Content starts
Lemma MemoryMapConfigLoadDescriptorSection_refines_witness :
  @MemoryMapConfigLoadDescriptorSection reference_BaseLib 300 sample_map_config (repeat 7 512)
    (Some (bytes "memorymap")) (Some (repeat zero_region 4)) 3 (Some 0%nat) =
  Some (EFI_COMPROMISED_DATA, Some [sample_region; sample_region; zero_region; zero_region], Some 2%nat).
Proof.
  rewrite (MemoryMapConfigLoadDescriptorSection_refines reference_BaseLib reference_BaseLib_laws
    sample_map_config sample_map_text).
  - by vm_compute.
  - apply sample_map_serves.
  - by vm_compute.
  - vm_compute. by repeat constructor.
  - apply Nat.ltb_lt. by vm_compute.
  - vm_compute. lia.
  - lia.
Defined.

(** A result without fault whose counted regions are well-formed. *)
Definition valid_result (r : option (EFI_STATUS * option (list region) * option nat)) : Prop :=
  exists st ds n, r = Some (st, Some ds, Some n) /\ Forall region_ok (take n ds).

(** Every region a load leaves in the array is non-empty and ends below the
    address limit, whatever the status, if those before the call were. *)
Theorem MemoryMapConfigLoadDescriptorSection_valid (BL : BaseLib) (L : BaseLibLaws BL)
    g text RecordStack sec fuel ds cap n :
  serves g text -> length RecordStack = MEMORY_MAP_CONFIG_ENTRY_SIZE -> cstring sec ->
  (length text < fuel)%nat -> (cap <= length ds)%nat -> (n <= length ds)%nat ->
  Forall region_ok (take n ds) ->
  valid_result
    (MemoryMapConfigLoadDescriptorSection fuel g RecordStack (Some sec) (Some ds) cap (Some n)).
Proof.
  intros Hg Hst Hsec Hf Hc Hn Hok. rewrite (load_section_spec g text) by done.
  eexists _, _, _. split; [done|]. rewrite take_app_length. by apply load_list_ok.
Qed.

Lemma MemoryMapConfigLoadDescriptorSection_valid_witness :
  valid_result (@MemoryMapConfigLoadDescriptorSection reference_BaseLib 300 sample_map_config
    (repeat 7 512) (Some (bytes "memorymap")) (Some [sample_region; zero_region]) 2 (Some 1%nat)).
Proof.
  apply (MemoryMapConfigLoadDescriptorSection_valid reference_BaseLib reference_BaseLib_laws
    sample_map_config sample_map_text).
  - apply sample_map_serves.
  - by vm_compute.
  - vm_compute. by repeat constructor.
  - apply Nat.ltb_lt. by vm_compute.
  - vm_compute. lia.
  - vm_compute. lia.
  - apply Forall_singleton. repeat split; vm_compute; done.
Defined.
Content ends
EXERCISE AIM
What lines of the data include the word "apply"? Copy each of them.

RESULT BELOW
  - apply sample_map_serves.
  - apply Nat.ltb_lt. by vm_compute.
  eexists _, _, _. split; [done|]. rewrite take_app_length. by apply load_list_ok.
  apply (MemoryMapConfigLoadDescriptorSection_valid reference_BaseLib reference_BaseLib_laws
  - apply sample_map_serves.
  - apply Nat.ltb_lt. by vm_compute.
  - apply Forall_singleton. repeat split; vm_compute; done.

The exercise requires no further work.